=== Exercise brief ===
Look at the entries below and restate word for word the lines from the first through the one that has "([dmov_s]) and their".

=== Data supplied ===
======

(* ===== verification/NandDriver.v ===== *)
(** The driver of the NAND and OneNAND flash (src/bootable/lk/platform/msm_shared/nand.c,
    include/nand.h, dmov.h), down to the command lists that it hands to the data mover.

    The driver never touches the flash controller itself: it writes a list of transfers
    ([dmov_s]) and their operands into memory, points the data mover at the list and polls
    until the mover has copied the words and bytes between memory and the registers of the
    controller.  [Dmov] is that hardware: the registers of the data mover, whose accesses
    may change the memory.  [memory] holds the objects that transfers and the processor
    share, each at the address [base] gives it; what does not fit into an object is an
    overflow ([NUndef]).  A function of the driver is a computation [M A] over hardware,
    memory and the static variables; [NPanic] is a failed ASSERT and [NSpin] a loop that is
    not over after its fuel.  The constants are those of PLATFORM_MDM9X15, the platform of
    the target in the sources. *)
From Stdlib Require Import ZArith.
From stdpp Require Import base numbers list.
From S2P Require Import Prelude Bytes ArmMmu.

(** * Constants (nand.h) *)

Definition MSM_NAND_BASE : Z := 0x1B400000.
Definition NAND_REG (off : Z) : Z := MSM_NAND_BASE + off.
Definition NC01 (a : Z) : Z := u32 (0xA0240000 + a).
Definition NC10 (a : Z) : Z := u32 (0xA0280000 + a).
Definition NC11 (a : Z) : Z := u32 (0xA02C0000 + a).
Definition EBI2_REG (off : Z) : Z := 0xA0000000 + off.

Definition NAND_FLASH_CMD : Z := NAND_REG 0x0000.
Definition NAND_ADDR0 : Z := NAND_REG 0x0004.
Definition NAND_ADDR1 : Z := NAND_REG 0x0008.
Definition NAND_FLASH_CHIP_SELECT : Z := NAND_REG 0x000C.
Definition NAND_EXEC_CMD : Z := NAND_REG 0x0010.
Definition NAND_FLASH_STATUS : Z := NAND_REG 0x0014.
Definition NAND_DEV0_CFG0 : Z := NAND_REG 0x0020.
Definition NAND_DEV0_CFG1 : Z := NAND_REG 0x0024.
Definition NAND_DEV1_CFG0 : Z := NAND_REG 0x0030.
Definition NAND_SFLASHC_CMD : Z := NAND_REG 0x0038.
Definition NAND_SFLASHC_EXEC_CMD : Z := NAND_REG 0x003C.
Definition NAND_READ_ID : Z := NAND_REG 0x0040.
Definition NAND_READ_STATUS : Z := NAND_REG 0x0044.
Definition NAND_MACRO1_REG : Z := NAND_REG 0x0064.
Definition NAND_GENP_REG0 : Z := NAND_REG 0x0090.
Definition NAND_GENP_REG3 : Z := NAND_REG 0x009C.
Definition NAND_SFLASHC_STATUS : Z := NAND_REG 0x001C.
Definition NAND_ADDR2 : Z := NAND_REG 0x00C0.
Definition NAND_DEV_CMD4 : Z := NAND_REG 0x00D4.
Definition NAND_SFLASHC_BURST_CFG : Z := NAND_REG 0x00E0.
Definition NAND_ADDR6 : Z := NAND_REG 0x00E4.
Definition NAND_EBI2_ECC_BUF_CFG : Z := NAND_REG 0x00F0.
Definition NAND_FLASH_BUFFER : Z := NAND_REG 0x0100.
Definition NAND_HW_INFO : Z := NAND_REG 0x00FC.

Definition NAND_CMD_PAGE_READ : Z := 0x32.
Definition NAND_CMD_PAGE_READ_ECC : Z := 0x33.
Definition NAND_CMD_PRG_PAGE : Z := 0x36.
Definition NAND_CMD_BLOCK_ERASE : Z := 0x3A.
Definition NAND_CMD_FETCH_ID : Z := 0x0B.

Definition NAND_SFCMD_DATXS : Z := 0x0.
Definition NAND_SFCMD_CMDXS : Z := 0x1.
Definition NAND_SFCMD_ASYNC : Z := 0x1.
Definition NAND_SFCMD_REGRD : Z := 0x2.
Definition NAND_SFCMD_REGWR : Z := 0x3.
Definition NAND_SFCMD_INTHI : Z := 0x5.
Definition NAND_SFCMD_DATRD : Z := 0x6.
Definition NAND_SFCMD_DATWR : Z := 0x7.

Definition SFLASH_PREPCMD (numxfr offval delval trnstp mode opcode : Z) : Z :=
  Z.lor (Z.shiftl numxfr 20) (Z.lor (Z.shiftl offval 12) (Z.lor (Z.shiftl delval 6)
    (Z.lor (Z.shiftl trnstp 5) (Z.lor (Z.shiftl mode 4) opcode)))).
Definition SFLASH_BCFG : Z := 0x20100327.
Definition CLEAN_DATA_32 : Z := 0xFFFFFFFF.
Definition CLEAN_DATA_16 : Z := 0xFFFF.

Definition ONENAND_MANUFACTURER_ID : Z := 0xF000.
Definition ONENAND_DEVICE_ID : Z := 0xF001.
Definition ONENAND_VERSION_ID : Z := 0xF002.
Definition ONENAND_DATA_BUFFER_SIZE : Z := 0xF003.
Definition ONENAND_BOOT_BUFFER_SIZE : Z := 0xF004.
Definition ONENAND_AMOUNT_OF_BUFFERS : Z := 0xF005.
Definition ONENAND_TECHNOLOGY : Z := 0xF006.
Definition ONENAND_START_ADDRESS_1 : Z := 0xF100.
Definition ONENAND_START_ADDRESS_2 : Z := 0xF101.
Definition ONENAND_START_ADDRESS_3 : Z := 0xF102.
Definition ONENAND_START_ADDRESS_8 : Z := 0xF107.
Definition ONENAND_START_BUFFER : Z := 0xF200.
Definition ONENAND_COMMAND : Z := 0xF220.
Definition ONENAND_SYSTEM_CONFIG_1 : Z := 0xF221.
Definition ONENAND_CONTROLLER_STATUS : Z := 0xF240.
Definition ONENAND_INTERRUPT_STATUS : Z := 0xF241.
Definition ONENAND_ECC_STATUS : Z := 0xFF00.
Definition ONENAND_CMDLOAD : Z := 0x0000.
Definition ONENAND_CMDLOADSPARE : Z := 0x0013.
Definition ONENAND_CMDPROG : Z := 0x0080.
Definition ONENAND_CMDPROGSPARE : Z := 0x001A.
Definition ONENAND_CMDERAS : Z := 0x0094.
Definition ONENAND_SYSCFG1_ECCENA : Z := 0x40E0.
Definition ONENAND_SYSCFG1_ECCDIS : Z := 0x41E0.
Definition ONENAND_CLRINTR : Z := 0x0000.
Definition ONENAND_STARTADDR1_RES : Z := 0x07FF.
Definition ONENAND_STARTADDR3_RES : Z := 0x07FF.
Definition DEVICE_FLASHCORE_0 : Z := 0.
Definition DEVICE_BUFFERRAM_0 : Z := 0.
Definition DATARAM0_0 : Z := 0x8.

Definition FLASH_8BIT_NAND_DEVICE : Z := 0x01.
Definition FLASH_16BIT_NAND_DEVICE : Z := 0x02.
Definition FLASH_ONENAND_DEVICE : Z := 0x03.

Definition EBI2_NAND_ADM_MUX : Z := EBI2_REG 0x005C.
Definition EBI2_CHIP_SELECT_CFG0 : Z := EBI2_REG 0x0000.

(** * The data mover (dmov.h) *)

Definition DMOV_SDn (off ch : Z) : Z := 0x18300000 + 0x20800 + off + Z.shiftl ch 2.
Definition DMOV_CMD_PTR (ch : Z) : Z := DMOV_SDn 0x000 ch.
Definition DMOV_RSLT (ch : Z) : Z := DMOV_SDn 0x040 ch.
Definition DMOV_FLUSH0 (ch : Z) : Z := DMOV_SDn 0x080 ch.
Definition DMOV_FLUSH1 (ch : Z) : Z := DMOV_SDn 0x0C0 ch.
Definition DMOV_FLUSH2 (ch : Z) : Z := DMOV_SDn 0x100 ch.
Definition DMOV_FLUSH3 (ch : Z) : Z := DMOV_SDn 0x140 ch.
Definition DMOV_STATUS (ch : Z) : Z := DMOV_SDn 0x200 ch.
Definition DMOV_CONFIG (ch : Z) : Z := DMOV_SDn 0x300 ch.
Definition DMOV_CMD_PTR_LIST : Z := Z.shiftl 1 29.
Definition DMOV_CMD_ADDR (a : Z) : Z := Z.shiftr a 3.
Definition DMOV_STATUS_RSLT_COUNT (n : Z) : Z := Z.shiftr n 29.
Definition DMOV_STATUS_RSLT_VALID : Z := Z.shiftl 1 1.
Definition DMOV_CONFIG_FOREC_FLUSH_RSLT : Z := Z.shiftl 1 1.
Definition DMOV_NAND_CHAN : Z := 3.
Definition DMOV_NAND_CRCI_CMD : Z := 15.
Definition DMOV_NAND_CRCI_DATA : Z := 3.

Definition CMD_PTR_LP : Z := Z.shiftl 1 31.
Definition CMD_LC : Z := Z.shiftl 1 31.
Definition CMD_OCU : Z := Z.shiftl 1 21.
Definition CMD_OCB : Z := Z.shiftl 1 20.
Definition CMD_DST_CRCI (n : Z) : Z := Z.shiftl (Z.land n 15) 7.
Definition CMD_SRC_CRCI (n : Z) : Z := Z.shiftl (Z.land n 15) 3.
Definition DST_CRCI_NAND_CMD : Z := CMD_DST_CRCI DMOV_NAND_CRCI_CMD.
Definition SRC_CRCI_NAND_DATA : Z := CMD_SRC_CRCI DMOV_NAND_CRCI_DATA.

(** One transfer of [len] bytes. *)
Record dmov_s := mkDmov { cmd : Z; src : Z; dst : Z; len : Z }.
#[global] Instance dmov_s_dec : EqDecision dmov_s.
Proof. solve_decision. Defined.

(** * Memory *)

(** The objects that the data mover and the processor share: the command list (1024
    bytes), the pointer list with the operands behind it (1024 bytes), CFG0_TMP and
    CFG1_TMP, flash_spare, empty_buf, the local arrays of the function at work, and the
    buffer of the caller. *)
Inductive area := Cmds | Ptrs | Tmp | Spare | Empty | Local | Image.
#[global] Instance area_dec : EqDecision area.
Proof. solve_decision. Defined.

Record memory := mkMemory {
  m_cmds : list dmov_s; m_ptrs : list Z; m_tmp : list Z;
  m_spare : buffer; m_empty : buffer; m_local : buffer; m_image : buffer }.

Definition set_m_cmds (l : list dmov_s) (m : memory) : memory :=
  mkMemory l (m_ptrs m) (m_tmp m) (m_spare m) (m_empty m) (m_local m) (m_image m).
Definition set_m_ptrs (l : list Z) (m : memory) : memory :=
  mkMemory (m_cmds m) l (m_tmp m) (m_spare m) (m_empty m) (m_local m) (m_image m).
Definition set_m_tmp (l : list Z) (m : memory) : memory :=
  mkMemory (m_cmds m) (m_ptrs m) l (m_spare m) (m_empty m) (m_local m) (m_image m).
Definition set_m_spare (l : buffer) (m : memory) : memory :=
  mkMemory (m_cmds m) (m_ptrs m) (m_tmp m) l (m_empty m) (m_local m) (m_image m).
Definition set_m_empty (l : buffer) (m : memory) : memory :=
  mkMemory (m_cmds m) (m_ptrs m) (m_tmp m) (m_spare m) l (m_local m) (m_image m).
Definition set_m_local (l : buffer) (m : memory) : memory :=
  mkMemory (m_cmds m) (m_ptrs m) (m_tmp m) (m_spare m) (m_empty m) l (m_image m).
Definition set_m_image (l : buffer) (m : memory) : memory :=
  mkMemory (m_cmds m) (m_ptrs m) (m_tmp m) (m_spare m) (m_empty m) (m_local m) l.

(** Elements of the command list and words of the pointer list. *)
Definition CMD_SLOTS : nat := 64.
Definition PTR_WORDS : nat := 256.

(** Size in bytes. *)
Definition size_of (m : memory) (a : area) : Z :=
  match a with
  | Cmds => 16 * Z.of_nat (length (m_cmds m))
  | Ptrs => 4 * Z.of_nat (length (m_ptrs m))
  | Tmp => 4 * Z.of_nat (length (m_tmp m))
  | Spare => Z.of_nat (length (m_spare m))
  | Empty => Z.of_nat (length (m_empty m))
  | Local => Z.of_nat (length (m_local m))
  | Image => Z.of_nat (length (m_image m))
  end.

(** The objects that hold bytes. *)
Definition bytes_in (m : memory) (a : area) : buffer :=
  match a with
  | Spare => m_spare m
  | Empty => m_empty m
  | Local => m_local m
  | Image => m_image m
  | _ => []
  end.
Definition set_bytes (a : area) (b : buffer) (m : memory) : memory :=
  match a with
  | Spare => set_m_spare b m
  | Empty => set_m_empty b m
  | Local => set_m_local b m
  | Image => set_m_image b m
  | _ => m
  end.

(** The object at an address, and the offset into it. *)
Definition find_area (base : area → Z) (m : memory) (a : Z) : option (area * Z) :=
  let at_ ar := (base ar <=? a) && (a <? base ar + size_of m ar) in
  (λ ar, (ar, a - base ar)) <$> head (filter (λ ar, at_ ar = true) [Cmds; Ptrs; Tmp; Spare; Empty; Local; Image]).

(** * Static variables *)

(** dev/flash.h *)
Record flash_info := mkFlashInfo {
  id : Z; type : Z; vendor : Z; device : Z; page_size : Z; block_size : Z; spare_size : Z; num_blocks : Z }.

(** lib/ptable.h *)
Record ptentry := mkPtentry { ptn_name : buffer; start : Z; length_ : Z; ptn_flags : Z; ptn_type : Z; perm : Z }.
Definition TYPE_MODEM_PARTITION : Z := 1.
Definition TYPE_APPS_PARTITION : Z := 0.

Record flash_identification := mkFlashId {
  flash_id : Z; mask : Z; density : Z; widebus : Z; pagesize : Z; blksize : Z; oobsize : Z; onenand : Z }.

======

=== Task solution ===
(* ===== verification/NandDriver.v ===== *)
(** The driver of the NAND and OneNAND flash (src/bootable/lk/platform/msm_shared/nand.c,
    include/nand.h, dmov.h), down to the command lists that it hands to the data mover.

    The driver never touches the flash controller itself: it writes a list of transfers
    ([dmov_s]) and their operands into memory, points the data mover at the list and polls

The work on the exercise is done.